Martin Arnold, geboren in 1959 in Alberta, studeerde eveneens bij Komouros na in zijn jeugd vooral met jazz en prog-rock bezig te zijn geweest en een jaar aan het Koninklijk conservatorium in Den Haag te hebben doorgebracht waar hij les kreeg van Louis Andriessen en Gillius van Bergeijk. Het zijn allemaal invloeden die het werk van Arnold tekenen.
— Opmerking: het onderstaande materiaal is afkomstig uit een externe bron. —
(** Positional storage: which slot a worker may write, and what a written
    slot holds. *)
Record slots (c : Cell) : Prop := {
  sl_results : length (results (job c)) = total (job c);
  sl_urls : length (urls (pool c)) = total (job c);
  sl_processed : processed (job c) = filled (results (job c));
  sl_awaiting : ∀ w idx u, workers (pool c) !! w = Some (Awaiting idx u) →
      idx < i (pool c) ∧ results (job c) !! idx = Some None
      ∧ ∃ s, urls (pool c) !! idx = Some (URL s) ∧ u = normalize s;
  sl_distinct : ∀ w1 w2 idx u1 u2,
      workers (pool c) !! w1 = Some (Awaiting idx u1) →
      workers (pool c) !! w2 = Some (Awaiting idx u2) → w1 = w2;
  sl_ahead : ∀ idx, i (pool c) ≤ idx → idx < total (job c) →
      results (job c) !! idx = Some None;
  sl_positional : ∀ idx r, results (job c) !! idx = Some (Some r) →
      ∃ s, urls (pool c) !! idx = Some (URL s) ∧ url r = normalize s
}.


(** What is known of a job whose pool runs without a rejection, and of a
    job that emitted [done]. *)
Record completion (c : Cell) : Prop := {
  cp_workers : 0 < length (workers (pool c));
  cp_claimed : cancelled (job c) = false → rejection (pool c) = None →
      ∀ idx, idx < i (pool c) → idx < total (job c) →
        (∃ r, results (job c) !! idx = Some (Some r))
        ∨ ∃ w u, workers (pool c) !! w = Some (Awaiting idx u);
  cp_returned : cancelled (job c) = false →
      ∀ w, workers (pool c) !! w = Some Returned → total (job c) ≤ i (pool c);
  cp_done : ∀ p t, Done p t ∈ events (job c) →
      all_returned (pool c) = true ∧ p = total (job c) ∧ t = total (job c)
      ∧ processed (job c) = total (job c)
      ∧ ∀ idx, idx < total (job c) → ∃ r, results (job c) !! idx = Some (Some r);
  cp_quiet : done (job c) = true → rejection (pool c) = None →
      (cancelled (job c) = true ∨ all_returned (pool c) = true)
      ∧ ∃ l e, events (job c) = l ++ [e] ∧ terminal e = true
}.


(** *** The invariant of a reachable cell *)

Record invariant (c : Cell) : Prop := {
  inv_lifecycle : lifecycle (job c, conns c);
  inv_slots : slots c;
  inv_completion : completion c
}.


(** Connection [k] is in tune with the log: it has received the log up to
    its first terminal event, and it is attached exactly as long as there is
    no such event. *)
Definition tuned (k : nat) (jc : Job * list Conn) : Prop :=
  ∃ cn, jc.2 !! k = Some cn ∧ heard cn = upto_terminal (events jc.1)
    ∧ ((k ∈ clients jc.1 ∧ ended cn = false ∧ terminals (events jc.1) = 0)
       ∨ ((k ∉ clients jc.1) ∧ ended cn = true ∧ 0 < terminals (events jc.1))).

(* ===================================================================== *)
(** ** The registry [jobs] and the requests *)
(* ===================================================================== *)

(** The job objects ever created, with their pools and connections, and
    the map [jobs] from ids to job objects. A job object is named by its
    rank of creation; deleting an id from [jobs] leaves the object, which
    its pool still holds, in place. *)
Record Server := {
  heap : list Cell;
  jobs : gmap string nat
}.

Definition empty_server : Server := {| heap := []; jobs := ∅ |}.

(** What a handler answers. *)
Inductive Reply :=
  | Json_error (code : nat) (error : string)  (* [res.status(code).json({ error })] *)
  | Json_job (jobId : string) (total : nat)   (* [res.json({ jobId, total })] *)
  | Json_ok (ok : bool)                       (* [res.json({ ok })] *)
  | Event_stream.                             (* [initSse(res)] *)

(** [jobs.get(jobId)]. *)
Definition jobs_get (jobId : string) (σ : Server) : option (nat * Cell) :=
  a ← jobs σ !! jobId; c ← heap σ !! a; Some (a, c).

Definition put (a : nat) (c : Cell) (σ : Server) : Server :=
  {| heap := <[a := c]> (heap σ); jobs := jobs σ |}.

(** [POST /api/check-job]; [uuid] is the value of [randomUUID()], and
    [concurrency] the value of [Number(concurrency) || defaultConcurrency]. *)
Definition post_check_job (uuid : string) (us : list UrlItem) (concurrency : Z)
    (σ : Server) : Server * Reply :=
  match us with
  | [] => (σ, Json_error 400 "urls must be a non-empty array")
  | _ =>
      ({| heap := heap σ ++ [new_cell uuid us concurrency];
          jobs := <[uuid := length (heap σ)]> (jobs σ) |},
       Json_job uuid (length us))
  end.

(** [GET /api/check-events?jobId=...]. *)
Definition get_check_events (query : string) (σ : Server) : Server * Reply :=
  match jobs_get (Js.trim query) σ with
  | None => (σ, Json_error 404 "job not found")
  | Some (a, c) => (put a (attach c) σ, Event_stream)
  end.

(** [POST /api/check-cancel]. *)
Definition post_check_cancel (jobId : string) (σ : Server) : Server * Reply :=
  match jobs_get jobId σ with
  | None => (σ, Json_ok false)
  | Some (a, c) => (put a (cancel c) σ, Json_ok true)
  end.

(** What the server reacts to: the three requests, and what continues for
    the job object [a]: its pool, its connections, its cleanup timer. *)
Inductive Input :=
  | PostCheckJob (uuid : string) (us : list UrlItem) (concurrency : Z)
  | GetCheckEvents (query : string)
  | PostCheckCancel (jobId : string)
  | Continue (a : nat) (o : Op).

(** The callback of the cleanup timer runs [jobs.delete(job.id)]. *)
Definition after (o : Op) (c : Cell) (m : gmap string nat) : gmap string nat :=
  match o with
  | Expire => delete (id (job c)) m
  | _ => m
  end.

Definition handle (inp : Input) (σ : Server) : option Server :=
  match inp with
  | PostCheckJob uuid us n => Some (post_check_job uuid us n σ).1
  | GetCheckEvents q => Some (get_check_events q σ).1
  | PostCheckCancel jobId => Some (post_check_cancel jobId σ).1
  | Continue a Attach | Continue a Cancel => None
  | Continue a o =>
      c ← heap σ !! a; c' ← step o c;
      Some {| heap := <[a := c']> (heap σ); jobs := after o c (jobs σ) |}
  end.

Fixpoint serve (inputs : list Input) (σ : Server) : option Server :=
  match inputs with
  | [] => Some σ
  | inp :: inputs =>
      match handle inp σ with Some σ' => serve inputs σ' | None => None end
  end.

(** A server state reached from the start of the process. *)
Definition serving (σ : Server) : Prop :=
  ∃ inputs, serve inputs empty_server = Some σ.

(** Every id of [jobs] names a job object whose cell is reachable. *)
Definition registry_ok (σ : Server) : Prop :=
  (∀ jobId a, jobs σ !! jobId = Some a → a < length (heap σ))
  ∧ (∀ a c, heap σ !! a = Some c → reachable c).

(* ===================================================================== *)
(** ** The sitemap crawl of [/api/sitemap-stream] *)
(* ===================================================================== *)

Module Sitemap.

(** What [send] writes. *)
Inductive Event :=
  | Batch (urls : list string) (total : nat)
  | Done (total : nat)
  | Failed (error : string).

(** The result of [new URL(rawUrl)]: [parsed.protocol] and
    [parsed.toString()]. *)
Record Url := {
  protocol : string;
  href : string
}.

(** The text of every [urlset > url > loc] and of every
    [sitemapindex > sitemap > loc] element of a document, as cheerio
    returns them. *)
Record Document := {
  url_locs : list string;
  sitemap_locs : list string
}.

(** [await resXml.text()] followed by [cheerio.load]: [text()] throws, or
    the parser throws, or there is a document. *)
Inductive Body :=
  | TextThrows (e : Js.Error)
  | ParseThrows (e : Js.Error)
  | Xml (d : Document).

(** [await fetchWithTimeout(url)] for a sitemap document. *)
Inductive Fetched :=
  | FetchThrows (e : Js.Error)
  | Response (ok : bool) (status : nat) (body : Body).

(** Where the handler stands: suspended in the fetch of a document, or
    returned. *)
Inductive Pc :=
  | Fetching (url : string) (depth : nat)
  | Returned.

(** The variables of the handler, what it wrote to the response, and the
    URLs it passed to [fetchWithTimeout], in order. *)
Record Crawl := {
  visitedSitemaps : gset string;
  seenUrls : gset string;
  queue : list (string * nat);
  maxDepth : nat;
  total : nat;
  closed : bool;
  sent : list Event;
  ended : bool;
  fetches : list string;
  pc : Pc
}.

(** [parseSitemapXml]: every text is trimmed and kept when not empty. *)
Definition locs (texts : list string) : list string :=
  filter (λ loc, loc ≠ "") (Js.trim <$> texts).

Definition parseSitemapXml (d : Document) : list string * list string :=
  (locs (url_locs d), locs (sitemap_locs d)).

(** Lines 453 to 455: the nested sitemaps that are pushed on the queue. *)
Definition nested (visited : gset string) (depth : nat) (sitemapLocs : list string)
  : list (string * nat) :=
  (λ loc, (loc, S depth)) <$> filter (λ loc, loc ∉ visited) sitemapLocs.

(** Lines 458 to 463: [newUrls] and the set [seenUrls] after the loop. *)
Fixpoint fresh (urlLocs : list string) (seen : gset string)
  : list string * gset string :=
  match urlLocs with
  | [] => ([], seen)
  | loc :: rest =>
      if bool_decide (loc = "") || bool_decide (loc ∈ seen) then fresh rest seen
      else let r := fresh rest ({[loc]} ∪ seen) in (loc :: r.1, r.2)
  end.

(** [newUrls.slice(i, i + chunkSize)] for [i = 0, chunkSize, ...] below
    [newUrls.length]; the first argument bounds the number of rounds. *)
Fixpoint chunks (rounds chunkSize : nat) (newUrls : list string) : list (list string) :=
  match rounds, newUrls with
  | S rounds, _ :: _ =>
      take chunkSize newUrls :: chunks rounds chunkSize (drop chunkSize newUrls)
  | _, _ => []
  end.

(** Lines 466 to 470: [total += batch.length; send('batch', ...)]. *)
Fixpoint emit (batches : list (list string)) (total : nat) : list Event * nat :=
  match batches with
  | [] => ([], total)
  | batch :: rest =>
      let t := total + length batch in
      let r := emit rest t in
      (Batch batch t :: r.1, r.2)
  end.

Definition chunkSize : nat := 200.

(** From the loop head to the next fetch or to the end of the handler:
    entries of the queue already visited are dropped; an empty queue ends
    the crawl with [done]; a closed request ends it silently. *)
Fixpoint loop (q : list (string * nat)) (s : Crawl) : Crawl :=
  if closed s then
    {| visitedSitemaps := visitedSitemaps s; seenUrls := seenUrls s; queue := q;
       maxDepth := maxDepth s; total := total s; closed := closed s;
       sent := sent s; ended := ended s; fetches := fetches s; pc := Returned |}
  else
    match q with
    | [] =>
        {| visitedSitemaps := visitedSitemaps s; seenUrls := seenUrls s; queue := [];
           maxDepth := maxDepth s; total := total s; closed := closed s;
           sent := sent s ++ [Done (total s)]; ended := true;
           fetches := fetches s; pc := Returned |}
    | (u, depth) :: q =>
        if bool_decide (u ∈ visitedSitemaps s) then loop q s
        else
          {| visitedSitemaps := {[u]} ∪ visitedSitemaps s; seenUrls := seenUrls s;
             queue := q; maxDepth := maxDepth s; total := total s;
             closed := closed s; sent := sent s; ended := ended s;
             fetches := fetches s ++ [u]; pc := Fetching u depth |}
    end.

(** [send('failed', { error }); return res.end()]. *)
Definition fail (error : string) (s : Crawl) : Crawl :=
  {| visitedSitemaps := visitedSitemaps s; seenUrls := seenUrls s; queue := queue s;
     maxDepth := maxDepth s; total := total s; closed := closed s;
     sent := sent s ++ [Failed error]; ended := true;
     fetches := fetches s; pc := Returned |}.

(** The outer [catch]: nothing is sent on a closed request. *)
Definition fail_unless_closed (error : string) (s : Crawl) : Crawl :=
  if closed s then
    {| visitedSitemaps := visitedSitemaps s; seenUrls := seenUrls s; queue := queue s;
       maxDepth := maxDepth s; total := total s; closed := closed s;
       sent := sent s; ended := ended s; fetches := fetches s; pc := Returned |}
  else fail error s.

(** Lines 451 to 470, then the loop head. *)
Definition digest (depth : nat) (d : Document) (s : Crawl) : Crawl :=
  let '(urlLocs, sitemapLocs) := parseSitemapXml d in
  let q :=
    if bool_decide (depth < maxDepth s)
    then queue s ++ nested (visitedSitemaps s) depth sitemapLocs
    else queue s in
  let new := fresh urlLocs (seenUrls s) in
  let out := emit (chunks (length new.1) chunkSize new.1) (total s) in
  loop q
    {| visitedSitemaps := visitedSitemaps s; seenUrls := new.2; queue := q;
       maxDepth := maxDepth s; total := out.2; closed := closed s;
       sent := sent s ++ out.1; ended := ended s; fetches := fetches s;
       pc := pc s |}.

(** What happens to a crawl: its pending fetch completes, or the request
    closes. *)
Inductive Op :=
  | Respond (io : Fetched)
  | Disconnect.

Definition respond (io : Fetched) (s : Crawl) : option Crawl :=
  match pc s with
  | Fetching u depth =>
      match io with
      | FetchThrows e => Some (fail (Js.message e) s)
      | Response false st _ =>
          Some (fail ("sitemap fetch failed: " +:+ pretty st) s)
      | Response true _ (TextThrows e) => Some (fail (Js.message e) s)
      | Response true _ (ParseThrows e) => Some (fail_unless_closed (Js.message e) s)
      | Response true _ (Xml d) => Some (digest depth d s)
      end
  | Returned => None
  end.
Over zijn composities zegt hij zelf in een interview met Simon Reynell: “All the music I make is in some ways melodic. I also think of all of it as being slack, meandering, psychedelic and, even, as its most ponderously enervated, dance music”. Wat Arnold hier zegt is zeker terug te vinden in de drie de stukken op deze Cd. Om te beginnen zijn ‘Points & Walzes’ voor piano solo, ‘Slip Menuet’ voor viool solo en ‘The Split Veleta’ voor viool en piano, gebaseerd op oude dansvormen. Wat zeker niet betekent dat Arnold dansbare muziek maakt. Het gegeven van de dans komt veeleer tot uiting middels de structuur, middels het repeterende karakter. In combinatie met die andere kenmerken die hij noemt, het meanderende en het psychedelische, dwingen ze de luisteraar tot aandacht. In ‘Points & Waltzes’ dringt zich dan ook zeker ook de vergelijking met John Cage op. In ‘Slip Minuet’ horen we die structuur van de dans nog beter. De link met de traditie is hier overduidelijk. Bijzonder is hier ook het tweede deel, waarin de dans op een veel abstractere manier zijn weg vindt naar de luisteraar. Arnold’s muziek en het tweede deel van ‘The Split Veleta’ maakt dat wellicht nog wel het meest duidelijk, heeft ook zeker een meditatief karakter, het psychedelische element dat hij zelf aanstipt.
Van alle Cd’s vindt u via de website van Another Timbre geluidsfragmenten.